--- Provided records Enclosed Below ---

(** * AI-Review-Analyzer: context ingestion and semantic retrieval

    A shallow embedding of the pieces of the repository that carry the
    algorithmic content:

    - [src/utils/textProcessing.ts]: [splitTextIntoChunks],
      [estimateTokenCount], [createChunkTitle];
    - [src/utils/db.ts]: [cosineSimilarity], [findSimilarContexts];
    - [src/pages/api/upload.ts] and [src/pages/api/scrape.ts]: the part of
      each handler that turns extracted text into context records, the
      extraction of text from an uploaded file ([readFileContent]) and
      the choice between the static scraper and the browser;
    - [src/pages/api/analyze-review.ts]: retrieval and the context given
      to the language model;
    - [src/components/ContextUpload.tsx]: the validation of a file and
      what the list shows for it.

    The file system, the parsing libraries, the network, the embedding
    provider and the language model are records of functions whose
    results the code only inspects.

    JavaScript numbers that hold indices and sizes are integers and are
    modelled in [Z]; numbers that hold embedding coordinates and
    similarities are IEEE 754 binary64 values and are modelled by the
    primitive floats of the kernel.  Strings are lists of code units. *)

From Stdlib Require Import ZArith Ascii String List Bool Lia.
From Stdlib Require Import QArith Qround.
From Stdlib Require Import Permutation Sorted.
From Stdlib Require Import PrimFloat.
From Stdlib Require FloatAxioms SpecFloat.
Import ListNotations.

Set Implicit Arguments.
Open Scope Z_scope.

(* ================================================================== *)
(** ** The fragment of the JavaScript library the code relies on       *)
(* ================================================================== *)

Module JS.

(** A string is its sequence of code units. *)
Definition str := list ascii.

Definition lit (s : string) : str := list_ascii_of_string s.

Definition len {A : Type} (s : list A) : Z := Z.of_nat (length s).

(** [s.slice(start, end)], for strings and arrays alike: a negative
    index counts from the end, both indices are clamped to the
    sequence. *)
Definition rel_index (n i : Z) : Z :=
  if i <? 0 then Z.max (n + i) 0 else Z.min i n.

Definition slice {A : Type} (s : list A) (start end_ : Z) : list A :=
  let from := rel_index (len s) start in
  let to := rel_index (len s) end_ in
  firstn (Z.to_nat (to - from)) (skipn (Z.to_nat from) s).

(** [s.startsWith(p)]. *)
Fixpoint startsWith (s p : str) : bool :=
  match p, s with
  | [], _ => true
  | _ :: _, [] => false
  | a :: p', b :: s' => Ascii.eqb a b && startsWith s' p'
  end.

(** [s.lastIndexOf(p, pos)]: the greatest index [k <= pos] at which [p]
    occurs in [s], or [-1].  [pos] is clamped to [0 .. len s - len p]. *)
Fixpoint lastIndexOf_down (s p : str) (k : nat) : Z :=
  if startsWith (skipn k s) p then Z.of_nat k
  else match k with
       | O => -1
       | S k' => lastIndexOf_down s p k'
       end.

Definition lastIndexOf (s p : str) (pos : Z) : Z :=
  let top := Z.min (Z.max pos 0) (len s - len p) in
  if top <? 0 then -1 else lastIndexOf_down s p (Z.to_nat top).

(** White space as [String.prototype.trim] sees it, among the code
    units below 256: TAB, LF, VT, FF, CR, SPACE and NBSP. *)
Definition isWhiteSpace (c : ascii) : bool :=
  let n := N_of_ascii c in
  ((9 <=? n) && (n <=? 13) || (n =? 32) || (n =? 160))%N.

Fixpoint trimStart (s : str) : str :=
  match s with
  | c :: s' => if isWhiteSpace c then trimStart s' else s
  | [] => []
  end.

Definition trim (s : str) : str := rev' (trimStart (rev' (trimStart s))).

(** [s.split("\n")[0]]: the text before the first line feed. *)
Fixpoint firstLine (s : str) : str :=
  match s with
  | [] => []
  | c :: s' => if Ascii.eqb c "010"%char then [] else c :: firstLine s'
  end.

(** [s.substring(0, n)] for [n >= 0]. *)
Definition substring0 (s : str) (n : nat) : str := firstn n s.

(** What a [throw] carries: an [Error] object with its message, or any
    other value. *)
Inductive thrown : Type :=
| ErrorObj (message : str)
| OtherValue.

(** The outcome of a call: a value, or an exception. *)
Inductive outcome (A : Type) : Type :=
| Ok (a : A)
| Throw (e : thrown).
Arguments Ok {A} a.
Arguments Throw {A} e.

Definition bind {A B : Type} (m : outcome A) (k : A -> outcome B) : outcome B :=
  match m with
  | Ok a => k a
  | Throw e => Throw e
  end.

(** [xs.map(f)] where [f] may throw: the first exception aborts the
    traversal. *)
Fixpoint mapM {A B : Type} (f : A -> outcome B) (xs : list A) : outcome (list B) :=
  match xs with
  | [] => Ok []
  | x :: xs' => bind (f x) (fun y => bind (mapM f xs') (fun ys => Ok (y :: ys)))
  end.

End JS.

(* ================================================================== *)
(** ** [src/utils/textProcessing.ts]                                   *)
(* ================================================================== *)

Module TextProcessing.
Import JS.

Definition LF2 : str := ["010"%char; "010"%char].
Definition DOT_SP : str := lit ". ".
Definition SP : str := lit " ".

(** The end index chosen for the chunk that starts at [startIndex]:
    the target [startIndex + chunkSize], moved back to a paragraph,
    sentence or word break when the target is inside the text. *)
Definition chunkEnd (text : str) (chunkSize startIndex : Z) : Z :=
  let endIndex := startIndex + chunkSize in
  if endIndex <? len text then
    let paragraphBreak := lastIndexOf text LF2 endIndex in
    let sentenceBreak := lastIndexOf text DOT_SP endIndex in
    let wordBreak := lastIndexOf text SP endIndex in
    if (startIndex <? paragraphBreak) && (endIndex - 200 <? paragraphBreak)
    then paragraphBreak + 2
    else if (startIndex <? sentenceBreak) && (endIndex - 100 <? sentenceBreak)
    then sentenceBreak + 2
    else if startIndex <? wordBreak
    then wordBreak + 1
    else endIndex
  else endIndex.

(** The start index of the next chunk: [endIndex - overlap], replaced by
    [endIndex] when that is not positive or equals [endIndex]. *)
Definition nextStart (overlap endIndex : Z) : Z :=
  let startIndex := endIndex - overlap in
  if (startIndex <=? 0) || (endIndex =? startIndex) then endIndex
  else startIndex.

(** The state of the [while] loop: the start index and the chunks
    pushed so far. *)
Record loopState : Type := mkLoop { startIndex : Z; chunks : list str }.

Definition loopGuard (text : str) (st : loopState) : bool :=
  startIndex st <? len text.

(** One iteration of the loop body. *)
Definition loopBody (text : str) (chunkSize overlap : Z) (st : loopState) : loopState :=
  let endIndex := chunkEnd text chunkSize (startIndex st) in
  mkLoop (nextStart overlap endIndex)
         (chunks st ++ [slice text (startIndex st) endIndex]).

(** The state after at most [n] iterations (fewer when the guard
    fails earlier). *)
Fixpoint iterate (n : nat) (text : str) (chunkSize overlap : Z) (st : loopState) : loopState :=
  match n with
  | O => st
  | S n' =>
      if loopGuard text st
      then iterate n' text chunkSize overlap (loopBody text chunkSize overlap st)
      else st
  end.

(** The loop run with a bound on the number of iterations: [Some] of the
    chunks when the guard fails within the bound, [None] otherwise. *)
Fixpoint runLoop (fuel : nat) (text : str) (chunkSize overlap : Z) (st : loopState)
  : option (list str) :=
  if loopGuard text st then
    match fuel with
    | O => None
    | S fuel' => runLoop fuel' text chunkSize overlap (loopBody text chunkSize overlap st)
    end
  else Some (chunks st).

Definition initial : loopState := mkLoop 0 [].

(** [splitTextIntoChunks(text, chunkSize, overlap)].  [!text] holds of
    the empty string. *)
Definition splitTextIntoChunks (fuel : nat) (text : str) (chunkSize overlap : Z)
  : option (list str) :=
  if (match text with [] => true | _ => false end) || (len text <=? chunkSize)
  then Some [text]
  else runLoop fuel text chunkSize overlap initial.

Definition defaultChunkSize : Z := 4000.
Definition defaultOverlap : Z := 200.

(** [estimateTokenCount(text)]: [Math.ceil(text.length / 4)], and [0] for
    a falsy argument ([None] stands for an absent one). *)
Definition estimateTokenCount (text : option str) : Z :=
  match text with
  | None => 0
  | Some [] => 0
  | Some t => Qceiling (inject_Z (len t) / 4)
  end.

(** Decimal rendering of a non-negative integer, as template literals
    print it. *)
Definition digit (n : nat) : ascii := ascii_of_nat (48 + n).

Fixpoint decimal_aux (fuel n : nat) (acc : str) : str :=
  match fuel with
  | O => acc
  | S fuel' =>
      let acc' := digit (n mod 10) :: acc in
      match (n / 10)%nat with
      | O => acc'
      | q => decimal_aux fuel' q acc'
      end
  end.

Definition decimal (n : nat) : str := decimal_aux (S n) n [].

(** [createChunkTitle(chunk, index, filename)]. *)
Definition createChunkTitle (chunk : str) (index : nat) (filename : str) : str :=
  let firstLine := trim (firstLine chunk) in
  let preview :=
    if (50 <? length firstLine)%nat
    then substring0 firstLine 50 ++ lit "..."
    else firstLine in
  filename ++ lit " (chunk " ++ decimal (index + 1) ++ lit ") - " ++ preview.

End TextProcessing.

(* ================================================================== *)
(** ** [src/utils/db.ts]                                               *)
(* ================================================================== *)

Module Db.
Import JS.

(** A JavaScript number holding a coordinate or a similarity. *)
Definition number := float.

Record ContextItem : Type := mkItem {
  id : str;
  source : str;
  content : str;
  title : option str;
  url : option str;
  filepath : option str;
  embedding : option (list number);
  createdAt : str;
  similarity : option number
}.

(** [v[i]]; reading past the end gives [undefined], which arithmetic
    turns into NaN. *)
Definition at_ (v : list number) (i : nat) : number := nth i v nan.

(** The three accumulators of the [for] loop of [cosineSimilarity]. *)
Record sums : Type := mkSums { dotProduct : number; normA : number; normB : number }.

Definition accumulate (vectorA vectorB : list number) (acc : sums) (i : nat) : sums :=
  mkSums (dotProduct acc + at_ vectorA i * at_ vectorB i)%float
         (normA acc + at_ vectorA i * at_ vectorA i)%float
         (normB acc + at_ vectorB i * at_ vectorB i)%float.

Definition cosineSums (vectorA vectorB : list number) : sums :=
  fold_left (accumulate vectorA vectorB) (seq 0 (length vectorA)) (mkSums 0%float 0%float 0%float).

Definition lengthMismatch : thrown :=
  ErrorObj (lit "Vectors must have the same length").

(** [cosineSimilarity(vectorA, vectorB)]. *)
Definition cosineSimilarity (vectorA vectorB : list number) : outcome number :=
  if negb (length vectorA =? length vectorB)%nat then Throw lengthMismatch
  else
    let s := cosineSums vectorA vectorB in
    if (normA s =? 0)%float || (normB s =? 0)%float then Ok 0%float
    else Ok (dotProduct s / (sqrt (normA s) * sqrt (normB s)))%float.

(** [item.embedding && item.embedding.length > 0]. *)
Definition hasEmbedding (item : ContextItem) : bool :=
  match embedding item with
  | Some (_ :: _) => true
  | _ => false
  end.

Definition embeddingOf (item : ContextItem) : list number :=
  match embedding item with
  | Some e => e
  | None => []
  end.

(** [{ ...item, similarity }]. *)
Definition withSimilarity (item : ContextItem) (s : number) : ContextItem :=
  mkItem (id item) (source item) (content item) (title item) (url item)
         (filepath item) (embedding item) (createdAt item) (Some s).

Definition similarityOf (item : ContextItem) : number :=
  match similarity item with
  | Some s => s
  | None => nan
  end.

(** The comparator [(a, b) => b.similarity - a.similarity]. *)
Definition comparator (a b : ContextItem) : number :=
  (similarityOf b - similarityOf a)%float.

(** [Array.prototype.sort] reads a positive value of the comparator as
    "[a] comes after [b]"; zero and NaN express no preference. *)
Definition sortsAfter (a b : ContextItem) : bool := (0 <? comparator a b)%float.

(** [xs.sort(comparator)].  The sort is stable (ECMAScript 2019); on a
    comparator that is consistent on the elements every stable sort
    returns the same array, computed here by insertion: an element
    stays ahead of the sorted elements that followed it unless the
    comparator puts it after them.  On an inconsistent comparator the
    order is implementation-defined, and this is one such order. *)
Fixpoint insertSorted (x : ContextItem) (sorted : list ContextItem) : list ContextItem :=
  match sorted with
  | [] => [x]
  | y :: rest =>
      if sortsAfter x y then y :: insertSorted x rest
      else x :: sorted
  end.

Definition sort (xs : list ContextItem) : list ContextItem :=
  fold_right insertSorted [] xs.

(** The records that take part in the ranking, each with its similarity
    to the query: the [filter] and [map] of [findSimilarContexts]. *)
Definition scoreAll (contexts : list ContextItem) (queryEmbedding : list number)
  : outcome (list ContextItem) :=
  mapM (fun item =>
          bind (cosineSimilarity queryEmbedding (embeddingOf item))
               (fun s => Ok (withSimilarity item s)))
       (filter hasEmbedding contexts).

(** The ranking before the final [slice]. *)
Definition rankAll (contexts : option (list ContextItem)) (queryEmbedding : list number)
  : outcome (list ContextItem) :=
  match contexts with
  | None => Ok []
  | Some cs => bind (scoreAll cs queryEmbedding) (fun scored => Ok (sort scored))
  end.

--- End of Enclosed Provided records ---

• [Brief]: Give back, verbatim, the lines from the top of the entries above through the line containing "to the language model;".

• [Solution for this problem]:
(** * AI-Review-Analyzer: context ingestion and semantic retrieval

    A shallow embedding of the pieces of the repository that carry the
    algorithmic content:

    - [src/utils/textProcessing.ts]: [splitTextIntoChunks],
      [estimateTokenCount], [createChunkTitle];
    - [src/utils/db.ts]: [cosineSimilarity], [findSimilarContexts];
    - [src/pages/api/upload.ts] and [src/pages/api/scrape.ts]: the part of
      each handler that turns extracted text into context records, the
      extraction of text from an uploaded file ([readFileContent]) and
      the choice between the static scraper and the browser;
    - [src/pages/api/analyze-review.ts]: retrieval and the context given
      to the language model;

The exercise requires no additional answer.